Apprendre les meilleures pratiques internationales en matière de modernisation du secteur public. Le Centre de Turin est connu dans mon pays puisque nombre de Tadjiks ont participé à diverses activités de formation. J’avais donc déjà une idée du Centre. Un autre élément important est cet échange de points de vue et d’expériences entre les participants qui viennent de pays différents.

 

Et quels objectifs institutionnels visiez-vous en participant aux activités de formation?

Récemment, dans le cadre de la stratégie de réforme de l’administration publique, nous avons notablement restructuré le Cabinet exécutif du Président et les ministères.

L’objectif principal de cette restructuration était de développer un système de coordination nationale des politiques en appliquant les meilleures pratiques internationales.
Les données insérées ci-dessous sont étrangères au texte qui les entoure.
(** What the sampling leaves behind. *)
Lemma sample_inv (self : Extractor_MCMC) fuel o o1 :
  sample fuel self o = Ok o1 ->
  parent_random o1 = parent_random o /\
  self_likelihood o1 = self_likelihood o /\
  (exists written, file o1 = file o ++ written) /\
  (check_completness (file o) (self_nchains self) (self_nsteps self) = false ->
   chains_chains o1 = chains_chains o ++ new_chains self (file o) /\
   pools o1 = S (pools o) /\
   exists ws,
     walks o1 = walks o ++ ws /\
     map walk_chain ws = map nchain (chains_chains o1)).
Proof.
  unfold sample.
  destruct (check_completness (file o) _ _); cbn [negb].
  - intros H; injection H as <-. repeat split; try discriminate.
    exists []. now rewrite app_nil_r.
  - destruct (pool_map fuel self _ (parent_random o) (file o))
      as [[log ws]| |] eqn:Hp; cbn [bind]; try discriminate.
    intros H; injection H as <-.
    cbn [parent_random self_likelihood file chains_chains pools walks].
    split; [reflexivity|]. split; [reflexivity|]. split.
    + apply pool_map_inv in Hp as (written & -> & _). now exists written.
    + intros _. split; [reflexivity|]. split; [reflexivity|].
      exists ws. split; [reflexivity|].
      apply pool_map_draws in Hp.
      induction Hp as [|c r cs rs [Hc _] _ IH]; [reflexivity|].
      cbn [map]. now rewrite Hc, IH.
Qed.

Lemma new_chains_length (self : Extractor_MCMC) log :
  length (new_chains self log) = Z.to_nat (self_nchains self).
Proof.
  unfold new_chains. rewrite length_map, py_range_length. f_equal. lia.
Qed.

(** X16. [run_mcmc] only ever appends to the row log, and the calling
    process draws nothing: a run that returns leaves the rows it found at
    the head of the log, in order, and the generator of the calling
    process as it was. *)
Theorem run_appends_to_log (self : Extractor_MCMC) (fuel : nat)
    (o o1 : session) :
  run_mcmc fuel self o = Ok o1 ->
  (exists written,
     file o1 = file o ++ written /\
     forall n, chain_rows (file o1) n
               = chain_rows (file o) n ++ chain_rows written n) /\
  parent_random o1 = parent_random o.
Proof.
  unfold run_mcmc.
  destruct (sample fuel self o) as [o0| |] eqn:Hs; cbn [bind]; try discriminate.
  intros H; injection H as <-. cbn [summarise file parent_random].
  apply sample_inv in Hs as (Hg & _ & (written & Hf) & _).
  split; [|exact Hg].
  exists written. split; [exact Hf|].
  intros n. rewrite Hf. apply chain_rows_app.
Qed.

(** X17. A run on an incomplete row log adds [nchains] new [Chain]
    objects to [self.chains.chains] and walks every chain of the list in
    one new pool, those of earlier runs included. *)
Theorem incomplete_run_walks_every_chain (self : Extractor_MCMC) (fuel : nat)
    (o o1 : session) :
  check_completness (file o) (self_nchains self) (self_nsteps self) = false ->
  run_mcmc fuel self o = Ok o1 ->
  chains_chains o1 = chains_chains o ++ new_chains self (file o) /\
  length (chains_chains o1)
  = (length (chains_chains o) + Z.to_nat (self_nchains self))%nat /\
  pools o1 = S (pools o) /\
  exists ws,
    walks o1 = walks o ++ ws /\
    map walk_chain ws = map nchain (chains_chains o1).
Proof.
  intros Hc. unfold run_mcmc.
  destruct (sample fuel self o) as [o0| |] eqn:Hs; cbn [bind]; try discriminate.
  intros H; injection H as <-. cbn [summarise chains_chains pools walks].
  apply sample_inv in Hs as (_ & _ & _ & Hi).
  destruct (Hi Hc) as (Hcs & Hp & ws & Hw & Hm).
  split; [exact Hcs|]. split.
  - rewrite Hcs, length_app, new_chains_length. reflexivity.
  - split; [exact Hp|]. now exists ws.
Qed.

Lemma Chain_init_first_key log covf n total :
  (0 <= first_key (Chain_init log covf n total))%Z /\
  rows (Chain_init log covf n total) = [].
Proof.
  unfold Chain_init, first_key.
  pose proof (length_rev (chain_rows log n)) as Hlen.
  destruct (rev (chain_rows log n)) as [|[key line] rest];
    cbn [start_key start_index rows].
  - split; [cbn; lia | reflexivity].
  - cbn [length] in Hlen. split; [|reflexivity].
    destruct (key =? -1)%Z; lia.
Qed.

(** The rows that the walk of a chain writes, with their keys and local
    indices. *)
Lemma mcmc_rows (self : Extractor_MCMC) fuel c s c' s' :
  mcmc fuel self c s = Ok (c', s') ->
  exists new,
    chains_file s' = chains_file s ++ rows c ++ new /\
    Forall (fun r =>
              row_chain (snd r) = nchain c /\
              (first_key c <= row_index (snd r) < nsteps c)%Z /\
              fst r = step_key c (row_index (snd r))) new.
Proof.
  unfold mcmc.
  destruct (mcmc_start fuel self c s) as [[[w c1] s1]| |] eqn:Hs; cbn [bind];
    try discriminate.
  destruct (mcmc_loop self _ (w, c1, s1)) as [[[w2 c2] s2]| |] eqn:Hl;
    cbn [bind]; try discriminate.
  intros H; injection H as <- <-. cbn [chains_file]. unfold append2file.
  apply mcmc_loop_inv in Hl as (new & Hrows & Hkeys & Hidx & Hch & _ & Hf).
  apply mcmc_start_inv in Hs
    as (v & c0 & s0 & Hfv & _ & _ & Hfile & _ & Hr1 & Hn1 & Ht1 & Hi1).
  apply first_vector_inv in Hfv as (_ & _ & _ & _ & _ & _ & Hres & Hnew).
  assert (Hfirst : start_index c1 = first_key c).
  { rewrite Hi1. unfold first_key. destruct (start_key c =? -1)%Z eqn:Hk.
    - apply Z.eqb_eq in Hk. now destruct (Hnew Hk) as [-> _].
    - apply Z.eqb_neq in Hk. now destruct (Hres Hk) as (_ & -> & _). }
  exists new. rewrite Hf, Hfile, Hrows, Hr1. split; [reflexivity|].
  unfold mcmc_keys in Hkeys, Hidx. rewrite Ht1, Hfirst in Hkeys, Hidx.
  clear -Hkeys Hidx Hch Hn1 Ht1.
  assert (Hstep : forall i, step_key c1 i = step_key c i)
    by (intros i; unfold step_key; now rewrite Hn1, Ht1).
  rewrite (map_ext _ _ Hstep) in Hkeys. rewrite <- Hidx, map_map in Hkeys.
  assert (Hin : forall r, In r new ->
                  (first_key c <= row_index (snd r) < nsteps c)%Z).
  { intros r Hr. apply in_py_range. rewrite <- Hidx.
    now apply (in_map (fun r => row_index (snd r))). }
  clear Hidx. rewrite Hn1 in Hch.
  induction new as [|r new IH]; constructor.
  - inversion Hch; subst. injection Hkeys as Hk _.
    repeat split; try assumption; apply Hin; now left.
  - inversion Hch; subst. injection Hkeys as _ Hk.
    apply IH; try assumption. intros r' Hr'. apply Hin. now right.
Qed.

(** X18. The walk of chain [n], as [run_mcmc] builds it, writes rows of
    chain [n] only, with local indices from 0 below [nsteps] and keys in
    the block [n * nsteps, (n + 1) * nsteps); the rows that the walks of
    two different chains write therefore never share a key. *)
Theorem chains_write_distinct_keys (self : Extractor_MCMC) (fuel1 fuel2 : nat)
    (log1 log2 : list row) (n1 n2 : Z) (s1 s2 : proc) (c1' c2' : Chain)
    (s1' s2' : proc) :
  n1 <> n2 ->
  mcmc fuel1 self (Chain_init log1 (covfile self) n1 (self_nsteps self)) s1
  = Ok (c1', s1') ->
  mcmc fuel2 self (Chain_init log2 (covfile self) n2 (self_nsteps self)) s2
  = Ok (c2', s2') ->
  exists new1 new2,
    chains_file s1' = chains_file s1 ++ new1 /\
    chains_file s2' = chains_file s2 ++ new2 /\
    Forall (fun r => row_chain (snd r) = n1 /\
                     (n1 * self_nsteps self <= fst r
                      < (n1 + 1) * self_nsteps self)%Z) new1 /\
    Forall (fun r => row_chain (snd r) = n2 /\
                     (n2 * self_nsteps self <= fst r
                      < (n2 + 1) * self_nsteps self)%Z) new2 /\
    forall r1 r2, In r1 new1 -> In r2 new2 -> fst r1 <> fst r2.
Proof.
  intros Hn H1 H2.
  apply mcmc_rows in H1 as (new1 & Hf1 & Hall1).
  apply mcmc_rows in H2 as (new2 & Hf2 & Hall2).
  destruct (Chain_init_header log1 (covfile self) n1 (self_nsteps self))
    as (Hn1 & Ht1 & _).
  destruct (Chain_init_header log2 (covfile self) n2 (self_nsteps self))
    as (Hn2 & Ht2 & _).
  destruct (Chain_init_first_key log1 (covfile self) n1 (self_nsteps self))
    as (Hk1 & Hr1).
  destruct (Chain_init_first_key log2 (covfile self) n2 (self_nsteps self))
    as (Hk2 & Hr2).
  rewrite Hr1 in Hf1. rewrite Hr2 in Hf2. cbn [app] in Hf1, Hf2.
  unfold step_key in Hall1, Hall2.
  rewrite Hn1, Ht1 in Hall1. rewrite Hn2, Ht2 in Hall2.
  rewrite Forall_forall in Hall1, Hall2.
  exists new1, new2. split; [exact Hf1|]. split; [exact Hf2|].
  split; [|split].
  - apply Forall_forall. intros r Hr.
    destruct (Hall1 r Hr) as (Hc & Hi & Hkey). split; [exact Hc|]. lia.
  - apply Forall_forall. intros r Hr.
    destruct (Hall2 r Hr) as (Hc & Hi & Hkey). split; [exact Hc|]. lia.
  - intros r1 r2 Hin1 Hin2 Heq.
    destruct (Hall1 r1 Hin1) as (_ & Hi1 & Hkey1).
    destruct (Hall2 r2 Hin2) as (_ & Hi2 & Hkey2).
    rewrite Hkey1, Hkey2 in Heq.
    apply key_injective in Heq as [_ Heq]; [now apply Hn | lia | lia].
Qed.

(** X19. Lines 268-269 can move the starting vector out of the bounds:
    when the maximum of the simulation is positive, the maximum of the
    data is negative and the lower bound of the amplitude is 0, a positive
    amplitude is rescaled to a negative one, the prior weight of the
    rescaled vector is 0, and the walk of a chain with rows starts from
    it all the same. *)
Theorem rescale_can_leave_bounds (self : Extractor_MCMC) (fuel : nat)
    (c : Chain) (s : proc) (a : R) (rest : vec) (m d : R) :
  start_key c <> (-1)%Z ->
  start_vec c = Fin a :: rest ->
  np_max (fst (simulation self (Fin a :: rest))
          ++ snd (simulation self (Fin a :: rest))) = Ok (Fin m) ->
  np_max (spectrum_data self) = Ok (Fin d) ->
  getitem (fst (bounds self)) 0 = Ok (Fin 0) ->
  0 < m -> d < 0 -> 0 < a ->
  let v' := Fin (a * (d / m)) :: rest in
  rescale self (Fin a :: rest) = Ok v' /\
  prior (bounds self) v' = Ok (Fin 0) /\
  exists w c' s',
    mcmc_start fuel self c s = Ok (w, c', s') /\ vec1 w = v'.
Proof.
  intros Hk Hv Hm Hd Hlo Hmpos Hdneg Ha v'.
  assert (Hr : rescale self (Fin a :: rest) = Ok v').
  { unfold rescale. rewrite Hm. cbn [bind].
    replace (fgt (Fin m) (Fin 0)) with true
      by (symmetry; unfold fgt, flt; now apply Rltb_true).
    cbn [getitem nth_error bind]. rewrite Hd. cbn [bind].
    unfold fdiv.
    replace (Rltb 0 m) with true by (symmetry; now apply Rltb_true).
    reflexivity. }
  split; [exact Hr|]. split.
  - unfold prior, v'. cbn [prior_loop]. rewrite Hlo. cbn [bind].
    replace (flt (Fin (a * (d / m))) (Fin 0)) with true; [reflexivity|].
    symmetry. unfold flt. apply Rltb_true.
    assert (Hinv : 0 < / m) by now apply Rinv_0_lt_compat.
    assert (Hq : d / m < 0) by (unfold Rdiv; nra).
    nra.
  - unfold mcmc_start, first_vector.
    apply Z.eqb_neq in Hk. rewrite Hk. cbn [bind].
    rewrite Hv, Hr. cbn [bind]. unfold call_chisq.
    eexists; eexists; eexists. split; reflexivity.
Qed.

End RunFacts.

Lemma toy_run_returns :
  exists o1,
    @run_mcmc (toy_external 1) 0 (toy_self 1 amplitude_cost) toy_session = Ok o1.
Proof.
  set (self := toy_self 1 amplitude_cost).
  destruct (@pool_map_resumed (toy_external 1) self 0 0%nat
              (new_chains self toy_log2) (toy_proposals_fit 1 _)
              toy_new_chains_resumed toy_log2) as (log' & ws & Hp).
  eexists. unfold run_mcmc, sample.
  change (check_completness (file toy_session) (self_nchains self)
            (self_nsteps self)) with false.
  cbn [negb].
  change (chains_chains toy_session ++ new_chains self (file toy_session))
    with (new_chains self toy_log2).
  change (parent_random toy_session) with 0%nat.
  change (file toy_session) with toy_log2.
  rewrite Hp. reflexivity.
Qed.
Ainsi, le but était de participer au cours pour pouvoir découvrir de nouvelles méthodes et des solutions adéquates pour mener à bien les initiatives visant à réformer le secteur public dans mon pays.

 

Comment avez-vous entendu parler de ce cours?

Nous recevons régulièrement des messages du Centre de formation international de l’OIT dans nos boîtes de courrier électronique.

 

Pouvez-vous faire part aux lecteurs de votre expérience au Centre?

J’ai beaucoup apprécié la manière dont les cours étaient organisés. L’équipe hautement qualifiée du Centre a fourni de gros efforts pour concevoir un programme de formation extrêmement intéressant en invitant des experts qui sont venus partager leurs connaissances sur les questions liées à la modernisation et au renouveau du secteur public. Les modules de formation ont été élaborés de façon à donner un maximum d’informations dans un temps limité. La présentation d’études de cas constituait un autre atout. D’un autre côté, le groupe de participants a aussi apporté sa contribution au contenu du cours puisque ceux-ci ont partagé leurs points de vue et les expériences de leur propre pays. À travers cet échange de connaissances et d’expériences, nous avons acquis une bonne expérience pratique que nous appliquons maintenant au sein de nos organisations.

 

Selon vous, en quoi ce programme de formation contribue à la réforme du secteur public dans votre pays?

Dans le cadre de la stratégie de réforme et du développement du pays, nous avons élaboré nos propres tactiques pour atteindre notre objectif. Le cours m’a permis d’amener la preuve que nous étions sur la bonne voie puisque nous nous conformons aux normes internationales dans l’élaboration d’un système institutionnel stable et dans le combat des problèmes majeurs de gouvernance qui limitent les perspectives de développement économique et social à moyen et long terme du Tadjikistan.

 

Est-ce que vous pensez que vous avez acquis une meilleure compréhension et de nouvelles idées sur la question?

J’en suis convaincu.

 

Que comptez-vous faire maintenant dans votre pays? Est-ce que ce cours vous a apporté un éclairage supplémentaire et des pistes d’action?

Comme prévu, je vais tout d’abord présenter la tournée d’étude en soulignant les points importants et en émettant des recommandations pour faire progresser les initiatives visant à réformer l’administration publique. J’ai l’intention de mettre l’accent sur une série de questions cruciales qui doivent être abordées lors du processus, notamment celle de l’établissement d’un système national de suivi et d’évaluation avec un tableau précis d’indicateurs de performance. Un autre point important est l’analyse en profondeur et l’actualisation du système de gestion des ressources humaines dans la fonction publique. Notre priorité sera d’assurer la cohérence des actions afin d’assurer, tout au long du processus, une approche systématique.

 

Quel impact le programme de formation aura-t-il sur votre travail?

De nouvelles idées et une expérience pratique permettent toujours de faire avancer les choses. En l’occurrence, le cours m’a encouragé à progresser encore plus rapidement et à garder mon enthousiasme.

 

Y a-t-il un message que vous aimeriez faire passer?

Je voudrais sincèrement remercier la direction du Centre pour son accueil chaleureux et pour l’opportunité de formation. Je voudrais également remercier l’équipe qui s’occupe de la mise en œuvre des activités de formation et des tâches administratives pour les efforts qu’elle a déployés pour rendre ce cours si intéressant. J’espère que nous aurons très vite encore l’occasion de collaborer.